Archive for the 'Blogs' Category

Interview for Journalism.co.uk… Journalists get to know the Semantic Web!

I was interviewed last week by Colin Meek from Journalism.co.uk on the topic of “Web 3.0″ and what it means for journalists… You can read the full article in two parts (1, 2). My original answers are part of an interview on their Insite blog. I also had the chance to talk about various DERI offerings in the Semantic Web area including SIOC, SWSE, Sindice, Semantic Radar, etc.

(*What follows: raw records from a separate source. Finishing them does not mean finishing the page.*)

Definition upsert_subscriber (now : Z) (fresh : Uuid) (proj : Uuid) (account : AccountId)
    (scope : gset Uuid) (notify_key : bytes) (notify_topic : Topic)
    : Query SubscribeResponse := transaction (
  let sym_key := hex_encode notify_key in
  let key s := (s_project s, get_address_lower (s_account s)) in
  let expiry := now + days 30 in
  check_lengths [account_str account; sym_key; notify_topic] ;;
  db ← gets id;
  let m := subscriber db in
  row ← match find_by key (proj, get_address_lower (account_str account)) m with
        | Some (i, s) =>
            modify (set_subscriber <[i := mkSubscriberRow (s_project s) (s_account s)
                                       (s_sym_key s) (s_topic s) expiry]>) ;;
            mret (i, s_account s, s_topic s, false)
        | None =>
            guard_err (bool_decide (is_Some (m !! fresh))) (UniqueViolation "subscriber_pkey") ;;
            check_unique "subscriber_sym_key_key" s_sym_key fresh sym_key m ;;
            check_unique "subscriber_topic_key" s_topic fresh notify_topic m ;;
            check_fk proj (project db) ;;
            modify (set_subscriber <[fresh := mkSubscriberRow proj (account_str account)
                                       sym_key notify_topic expiry]>) ;;
            mret (fresh, account_str account, notify_topic, true)
        end;
  let '(i, acc, topic, inserted) := row in
  a ← decode_account acc;
  update_subscriber_scope i scope ;;
  mret (mkSubscribeResponse i a topic inserted)).

Record Subscriber := mkSubscriber {
  sub_id : Uuid;
  sub_project : Uuid;
  sub_account : AccountId;
  sub_sym_key : string;
  sub_topic : Topic;
  sub_expiry : Z;
}.

Definition update_subscriber (now : Z) (sub : Uuid) (scope : gset Uuid)
    : Query Subscriber := transaction (
  m ← gets subscriber;
  s ← fetch_one (select (λ k _, bool_decide (k = sub)) m);
  let s' := mkSubscriberRow (s_project s.2) (s_account s.2) (s_sym_key s.2) (s_topic s.2)
              (now + days 30) in
  modify (set_subscriber <[s.1 := s']>) ;;
  a ← decode_account (s_account s');
  (if bool_decide (s.1 = sub) then mret () else panic) ;;
  update_subscriber_scope sub scope ;;
  mret (mkSubscriber s.1 (s_project s') a (s_sym_key s') (s_topic s') (s_expiry s'))).

(** [ON DELETE CASCADE] of the tables that reference [subscriber]. *)
Definition delete_subscriber (sub : Uuid) : Query () :=
  modify (λ db, mkDb (project db) (delete sub (subscriber db))
    (filter (λ p, p.1 ≠ sub) (subscriber_scope db)) (subscription_watcher db)
    (notification db)
    (filter (λ kv, sn_subscriber kv.2 ≠ sub) (subscriber_notification db))
    (welcome_notification db) (deliveries db)).

Record SubscriberWithScope := mkSubscriberWithScope {
  sws_id : Uuid;
  sws_project : Uuid;
  sws_account : AccountId;
  sws_sym_key : string;
  sws_topic : Topic;
  sws_scope : gset Uuid;
  sws_expiry : Z;
}.

Definition get_subscriber_by_topic (topic : Topic) : Query SubscriberWithScope :=
  db ← gets id;
  '(i, s) ← fetch_one (select (λ _ s, bool_decide (s_topic s = topic)) (subscriber db));
  a ← decode_account (s_account s);
  mret (mkSubscriberWithScope i (s_project s) a (s_sym_key s) (s_topic s)
    (parse_scopes_and_ignore_invalid (scope_names i (subscriber_scope db))) (s_expiry s)).

Record NotifySubscriberInfo := mkNotifySubscriberInfo {
  nsi_id : Uuid;
  nsi_account : AccountId;
  nsi_scope : gset Uuid;
}.

Definition get_subscribers_for_project_in (proj : Uuid) (accounts : list AccountId)
    : Query (list NotifySubscriberInfo) :=
  addresses ← lower_addresses accounts;
  db ← gets id;
  decode_rows (λ kv, a ← decode_account (s_account kv.2);
    mret (mkNotifySubscriberInfo kv.1 a
      (parse_scopes_and_ignore_invalid (scope_names kv.1 (subscriber_scope db)))))
    (select (λ _ s, bool_decide (s_project s = proj) && address_in (s_account s) addresses)
       (subscriber db)).
Lemma elem_of_scope_of db i u :
  u ∈ scope_of db i ↔ ∃ n, (i, n) ∈ subscriber_scope db ∧ uuid_parse_str n = Some u.
Proof.
  unfold scope_of, parse_scopes_and_ignore_invalid, scope_names.
  rewrite elem_of_list_to_set, list_elem_of_omap. split.
  - intros (n & Hn & Hu). apply list_elem_of_fmap in Hn as ([j m] & -> & Hin).
    apply list_elem_of_filter in Hin as [Hj Hin%elem_of_elements]. simpl in Hj. subst j.
    by exists m.
  - intros (n & Hn & Hu). exists n. split; [|done]. apply list_elem_of_fmap.
    exists (i, n). split; [done|]. apply list_elem_of_filter. split; [done|].
    by apply elem_of_elements.
Qed.

Lemma scope_of_ext db db' i :
  (∀ n, (i, n) ∈ subscriber_scope db' ↔ (i, n) ∈ subscriber_scope db) →
  scope_of db' i = scope_of db i.
Proof. intros Hs. apply set_eq. intros u. rewrite !elem_of_scope_of. naive_solver. Qed.

Lemma transaction_Ok {A} (q : Query A) db a db' :
  transaction q db = (Ok a, db') → q db = (Ok a, db').
Proof. unfold transaction. by destruct (q db) as [[] ?]; intros [=]; subst. Qed.

Lemma read_only_Ok {A} (q : Query A) db a db' :
  read_only q → q db = (Ok a, db') → db' = db.
Proof. intros Hq Hr. specialize (Hq db). by rewrite Hr in Hq. Qed.

(** What [update_subscriber_scope] does when it succeeds. *)
Lemma update_subscriber_scope_Ok `{!UuidLaws} sub scope db u db' :
  update_subscriber_scope sub scope db = (Ok u, db') →
  subscriber db' = subscriber db ∧ project db' = project db ∧
  scope_of db' sub = scope ∧ ∀ i, i ≠ sub → scope_of db' i = scope_of db i.
Proof.
  unfold update_subscriber_scope. intros Hr.
  inv_ok Hr. inv_ok Hrun. inv_ok Hr. inv_ok Hrun.
  apply bind_Ok_inv in Hr as (x & db2 & Hfk & Hr).
  assert (db2 = set_subscriber_scope (filter (λ p, p.1 ≠ sub)) db) as ->.
  { eapply read_only_Ok; [|exact Hfk]. destruct (decide _); solve_read_only. }
  inv_ok Hr. simpl. split_and!; [done..| |].
  - apply set_eq. intros v. rewrite elem_of_scope_of. simpl. split.
    + intros (n & [Hn|Hn]%elem_of_union & Hv).
      * apply elem_of_list_to_set, list_elem_of_fmap in Hn as (w & [= ->] & Hw).
        rewrite uuid_parse_to_string in Hv. injection Hv as ->. by apply elem_of_elements in Hw.
      * apply elem_of_filter in Hn as [Hne _]. by simpl in Hne.
    + intros Hv. exists (uuid_to_string v). split; [|apply uuid_parse_to_string].
      apply elem_of_union_l, elem_of_list_to_set, list_elem_of_fmap.
      exists v. split; [done|]. by apply elem_of_elements.
  - intros i Hne. apply scope_of_ext. intros n. simpl.
    rewrite elem_of_union, elem_of_filter, elem_of_list_to_set, list_elem_of_fmap. simpl.
    naive_solver.
Qed.

Lemma decode_account_Ok s db a db' :
  decode_account s db = (Ok a, db') → a = mkAccountId s ∧ valid_account a ∧ db' = db.
Proof.
  unfold decode_account. intros Hr. inv_ok Hr. apply map_err_Ok, try_from_account_Ok in Hr.
  naive_solver.
Qed.

(** The map after writing row [i], other rows untouched. *)
Lemma subscription_at_write db db' i s p a :
  wf_db db → wf_db db' →
  subscriber db' = <[i := s]> (subscriber db) →
  (∀ j, j ≠ i → scope_of db' j = scope_of db j) →
  (∀ t, subscriber db !! i = Some t → subscriber_key t = subscriber_key s) →
  subscription_at db' p a =
    if decide ((p, a) = subscriber_key s) then Some (subscription_of db' i s)
    else subscription_at db p a.
Proof.
  intros Hw Hw' Hs Hsc Hold. assert (Hi : subscriber db' !! i = Some s)
    by (rewrite Hs; apply lookup_insert_eq).
  destruct (decide _) as [Heq|Hne].
  - apply (subscription_at_Some db' p a); [done|]. by exists i, s.
  - apply option_eq. intros v. rewrite !subscription_at_Some by done.
    split; intros (j & t & Hj & Hk & ->); exists j, t.
    + rewrite Hs in Hj. apply lookup_insert_Some in Hj as [[<- <-]|[Hji Hj]]; [congruence|].
      split_and!; [done..|]. unfold subscription_of. by rewrite Hsc.
    + assert (j ≠ i) as Hji by (intros ->; rewrite (Hold t Hj) in Hk; congruence).
      rewrite Hs, lookup_insert_ne by done.
      split_and!; [done..|]. unfold subscription_of. by rewrite Hsc.
Qed.

(** C10. [upsert_subscriber] refines insertion into the map of subscriptions: on
    success the account's entry has exactly the scope given and expires 30 days
    from now; if the account was subscribed its row, symmetric key and topic are
    kept and [inserted] is false, otherwise they are the new ones; every other
    entry is unchanged; on failure nothing changes. *)
Theorem upsert_subscriber_refines `{!UuidLaws} now fresh proj account scope k t db :
  wf_db db →
  let address := get_address_lower (account_str account) in
  let '(r, db') := upsert_subscriber now fresh proj account scope k t db in
  match r with
  | Ok resp =>
      let '(i, acc, key, topic) :=
        match subscription_at db proj address with
        | Some v => (sub_row_id v, sub_account_text v, sub_key v, sub_row_topic v)
        | None => (fresh, account_str account, hex_encode k, t)
        end in
      resp = mkSubscribeResponse i (mkAccountId acc) topic
               (negb (bool_decide (is_Some (subscription_at db proj address)))) ∧
      ∀ p a, subscription_at db' p a =
        if decide ((p, a) = (proj, address))
        then Some (mkSubscription i acc key topic scope (now + days 30))
        else subscription_at db p a
  | _ => db' = db
  end.
Proof.
  intros Hw address. destruct (upsert_subscriber now fresh proj account scope k t db)
    as [r db'] eqn:Hrun.
  assert (Hw' : wf_db db').
  { pose proof (upsert_subscriber_wf now fresh proj account scope k t db Hw) as Hw'.
    by rewrite Hrun in Hw'. }
  destruct r as [resp|e|].
  2,3: unfold upsert_subscriber, transaction in Hrun;
       match type of Hrun with (match ?q with _ => _ end) = _ => destruct q as [[] ?] end; congruence.
  apply transaction_Ok in Hrun. cbv zeta in Hrun.
  apply bind_Ok_inv in Hrun as (x1 & db1 & H1 & Hrun).
  apply read_only_Ok in H1 as ->; [|solve_read_only].
  rewrite bind_gets in Hrun. apply bind_Ok_inv in Hrun as ([[[i acc] topic] ins] & db2 & Hrow & Hrun).
  apply bind_Ok_inv in Hrun as (acc1 & db3 & Hdec & Hrun).
  apply decode_account_Ok in Hdec as (-> & Hval & ->).
  apply bind_Ok_inv in Hrun as (u & db4 & Hsc & Hrun). inv_ok Hrun.
  apply update_subscriber_scope_Ok in Hsc as (Hs4 & Hp4 & Hsc & Hsc').
  fold address in Hrow.
  change (λ s, (s_project s, get_address_lower (s_account s))) with subscriber_key in Hrow.
  unfold id in Hrow.
  destruct (find_by subscriber_key (proj, address) (subscriber db)) as [[j s]|] eqn:E.
  - assert (Hat : subscription_at db proj address = Some (subscription_of db j s))
      by (unfold subscription_at; by rewrite E).
    apply find_by_Some in E as [Hj Hk]. rewrite bind_modify in Hrow. inv_ok Hrow.
    rewrite Hat. cbn [sub_row_id sub_account_text sub_key sub_row_topic subscription_of].
    split; [by rewrite bool_decide_true|]. intros p a.
    rewrite (subscription_at_write db _ i (mkSubscriberRow (s_project s) (s_account s)
      (s_sym_key s) (s_topic s) (now + days 30))).
    + rewrite <-Hk. change (subscriber_key (mkSubscriberRow _ _ _ _ _)) with (subscriber_key s).
      destruct (decide _); [|done]. unfold subscription_of. by subst.
    + done.
    + done.
    + by rewrite Hs4.
    + intros j' Hne. by rewrite Hsc'.
    + intros t' Ht'. naive_solver.
  - apply bind_Ok_inv in Hrow as (u1 & ? & Hfresh & Hrow).
    apply guard_err_Ok_inv in Hfresh as [Hfresh%bool_decide_eq_false ->].
    do 3 (let u := fresh in let Hc := fresh in
      apply bind_Ok_inv in Hrow as (u & ? & Hc & Hrow);
      apply read_only_Ok in Hc as ->; [|solve_read_only]).
    rewrite bind_modify in Hrow. inv_ok Hrow.
    assert (Hat : subscription_at db proj address = None)
      by (unfold subscription_at; by rewrite E).
    rewrite Hat. split; [by rewrite bool_decide_false by (intros [? ?]; done)|]. intros p a.
    rewrite (subscription_at_write db _ i (mkSubscriberRow proj (account_str account)
      (hex_encode k) topic (now + days 30))).
    + change (subscriber_key (mkSubscriberRow _ _ _ _ _)) with (proj, address).
      destruct (decide _); [|done]. unfold subscription_of. by subst.
    + done.
    + done.
    + by rewrite Hs4.
    + intros j' Hne. by rewrite Hsc'.
    + intros t' Ht'. destruct Hfresh. naive_solver.
Qed.

Lemma select_row {V} (m : gmap Uuid V) i :
  select (λ k _, bool_decide (k = i)) m = match m !! i with Some x => [(i, x)] | None => [] end.
Proof.
  destruct (m !! i) as [x|] eqn:E.
  - apply select_unique; [done|by apply bool_decide_true|]. by intros ? ? _ ?%bool_decide_eq_true.
  - apply select_none. intros j y Hj. apply bool_decide_false. congruence.
Qed.
(** ** Watchers *)

Lemma watcher_count_insert a p k w m :
  watcher_count a p (<[k := w]> m) <= 1 + watcher_count a p m.
Proof.
  unfold watcher_count. set (P := λ (_ : string) w, _).
  assert (Hle : (length (select P (<[k:=w]> m)) <= S (length (select P m)))%nat); [|lia].
  change (S (length (select P m))) with (length ((k, w) :: select P m)).
  apply submseteq_length, NoDup_submseteq; [apply select_NoDup|].
  intros [j x] [Hj HP]%elem_of_select. apply elem_of_cons.
  apply lookup_insert_Some in Hj as [[<- <-]|[_ Hj]]; [by left|].
  right. by apply elem_of_select.
Qed.

Section watchers.
Context `{!Ext}.

Definition same_watchers (db db' : Db) : Prop := subscription_watcher db' = subscription_watcher db.
#[local] Instance same_watchers_preorder : PreOrder same_watchers.
Proof. split; unfold same_watchers; [done|congruence]. Qed.

Ltac same_watchers := repeat first
  [ done | apply keeps_modify; done | apply keeps_transaction; [apply _|]
  | solve [apply keeps_read_only; [apply _|solve_read_only]]
  | apply keeps_for_each; [apply _|intros ?] | apply keeps_bind; [apply _| |intros ?] | case_match ].

Lemma same_watchers_typed {A} (q : Query A) : keeps same_typed q → keeps same_watchers q.
Proof. intros Hq db. by destruct (Hq db) as (_ & _ & ? & _). Qed.

(** Only two statements write watchers. *)
Lemma watchers_step db db' : db_step db db' →
  same_watchers db db' ∨
  (∃ account proj did_key sym_key expiry,
     db' = (upsert_subscription_watcher account proj did_key sym_key expiry db).2) ∨
  (∃ now, db' = (delete_expired_subscription_watchers now db).2).
Proof.
  assert (Hk : ∀ {A} (q : Query A), keeps same_watchers q → same_watchers db (q db).2) by (intros A q Hq; apply Hq).
  intros []; try (right; left; by eexists _, _, _, _, _); try (right; right; by eexists); left; try done.
  - apply Hk. unfold upsert_project, upsert_project_impl, check_project_indexes. same_watchers.
  - apply Hk. unfold upsert_subscriber. same_watchers.
  - apply Hk. unfold update_subscriber. same_watchers.
  - apply Hk. unfold set_welcome_notification. same_watchers.
  - apply Hk, same_watchers_typed, upsert_notification_same.
  - apply Hk, same_watchers_typed. apply keeps_transaction; [apply _|].
    apply keeps_for_each; [apply _|]. intros. apply insert_subscriber_notification_same.
  - apply Hk, same_watchers_typed, pick_same.
  - apply Hk, same_watchers_typed, update_status_same.
  - apply Hk, same_watchers_typed, dead_letters_same.
Qed.

Lemma watcher_count_filter a p (P : string * WatcherRow → Prop) `{!∀ x, Decision (P x)} m :
  watcher_count a p (filter P m) <= watcher_count a p m.
Proof.
  unfold watcher_count. set (Q := λ (_ : string) w, _). apply Nat2Z.inj_le, submseteq_length.
  apply NoDup_submseteq; [apply select_NoDup|]. intros [k w] [[Hk _]%map_lookup_filter_Some HQ]%elem_of_select.
  by apply elem_of_select.
Qed.
(* ===== verification/Jwt.v ===== *)
(** * JWTs and their claims (auth.rs)

    The claims the server exchanges, the signing of its own JWTs and the
    verification of the ones it receives.  Timestamps of the claims are [u64]
    seconds; [now] is in microseconds, as everywhere.  The JSON text of the
    claims is an interface ([Json]). *)

From Stdlib Require Import Ascii.
From S2P Require Import Prelude RustStr Externals Concrete AccountId Errors Types Database.
Open Scope Z_scope.

(** ** Machine integers

    [overflow_checks] is the build profile: with them an overflow panics,
    without them (release) it wraps. *)

Class BuildProfile := { overflow_checks : bool }.

Definition u64_max : Z := 2 ^ 64 - 1.
Definition is_u64 (x : Z) : bool := (0 <=? x) && (x <=? u64_max).

Definition u64_op `{BuildProfile} {E} (x : Z) : outcome E Z :=
  if is_u64 x then Ok x
  else if overflow_checks then Panic else Ok (x mod 2 ^ 64).

(** [Utc::now().timestamp()] and [timestamp_millis()]. *)
Definition timestamp (now : Z) : Z := now / usec.
Definition timestamp_millis (now : Z) : Z := now / 1000.

(** [CDuration::from_std] refuses more than [i64::MAX] milliseconds; [ttl] is in
    seconds. *)
Definition add_ttl {E} (now ttl : Z) : outcome E Z :=
  if ttl * 1000 <=? 2 ^ 63 - 1 then Ok (now + ttl * usec) else Panic.

(** ** did:web *)

Definition DID_METHOD_WEB : string := "web".

Record DidWeb := mkDidWeb { domain : string }.

#[global] Instance DidWeb_eq_dec : EqDecision DidWeb.
Proof. solve_decision. Defined.

Definition from_domain (d : string) : DidWeb := mkDidWeb d.
Definition did_web_from `{DidOps} (did_web : string) : option DidWeb :=
  d ← extract_did_data did_web DID_METHOD_WEB; Some (from_domain d).
Definition did_web_to_string `{DidOps} (d : DidWeb) : string :=
  combine_did_data DID_METHOD_WEB (domain d).

(** ** Claims *)

Record SharedClaims := mkSharedClaims {
  iat : Z;
  exp : Z;
  iss : string;
  aud : string;
  act : string;
  mjv : string;
}.

Definition default_mjv : string := "0".

Record NotifyServerSubscription := mkNotifyServerSubscription {
  nss_app_domain : string;
  nss_app_authentication_key : string;
  nss_sym_key : string;
  nss_account : AccountId;
  nss_scope : gset Uuid;
  nss_expiry : Z;
  nss_unread_notification_count : Z;
}.
(* ===== verification/Publisher.v ===== *)
(** * The publisher service (publisher_service/mod.rs)

    Workers pick queued notifications, publish them and record the result; a
    listener spawns workers as PostgreSQL announces new rows; a periodic check
    returns to the queue what has been processing for too long.  The tasks run
    concurrently: the service is a state machine whose steps are the atomic
    actions of the tasks, in any order. *)

From S2P Require Import Prelude RustStr Externals Concrete AccountId Errors Types RateLimit.
From S2P Require Import Database DbInvariant Subscriptions Jwt World RelayPublish NotifyMessage.
From S2P Require Import Queue.
Open Scope Z_scope.

Definition MAX_WORKERS : Z := 50.
Definition START_WORKERS : nat := 50.
Definition PUBLISHING_TIMEOUT : Z := 60 * 5 * usec.
Definition PUBLISHING_GIVE_UP_TIMEOUT : Z := 60 * 60 * 24 * usec.

(** What [process_queued_messages] does once [process_notification] returned. *)
Inductive Followup := ToPublished | ToQueuedOrFailed.

(** Where a worker is in its loop: about to pick; with a notification picked;
    with the result of its publishing; past the loop, about to decrement the
    counter; or unwound by a panic, never to decrement it. *)
Inductive Worker :=
| Picking
| Working (n : NotificationToProcess)
| Updating (notification_id : Uuid) (notification_created_at : Z) (f : Followup)
| Exiting
| Dead.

Colin also asked me about other readable data that is being crawled by Semantic Web search engines like Sindice, SWSE or Swoogle. These search engines can usually match keywords in any data that has been crawled or integrated into a semantic store, not just people. It could be from structured information about people, places, dates, library documents, blog items or topics, whatever. In fact, there is no limit to the types of things that can be indexed and searched - since RDF (an open data model that can be adapted to describe pretty much anything) is used as the data format. Anyone can reuse existing RDF vocabularies like SIOC to publish data, or they can publish data using their own custom vocabularies (e.g. to describe stamp collecting or Bollywood movie genres or whatever), or they can combine public and custom vocabularies (e.g. take FOAF and your own vocabulary about soccer to describe players and managers on a soccer team). Geotemporal information is particularly useful across a range of domains, and provides nice semantic linkages between things. For example, having geographic information and time information is useful for describing where people have been and when, for detailing historical events or TV shows, for timetabling and scheduling of events, etc., and for connecting all of these things together (”I’m travelling to Edinburgh next week: show me all the TV shows of relevance and any upcoming events I should be aware of according to my interests…”).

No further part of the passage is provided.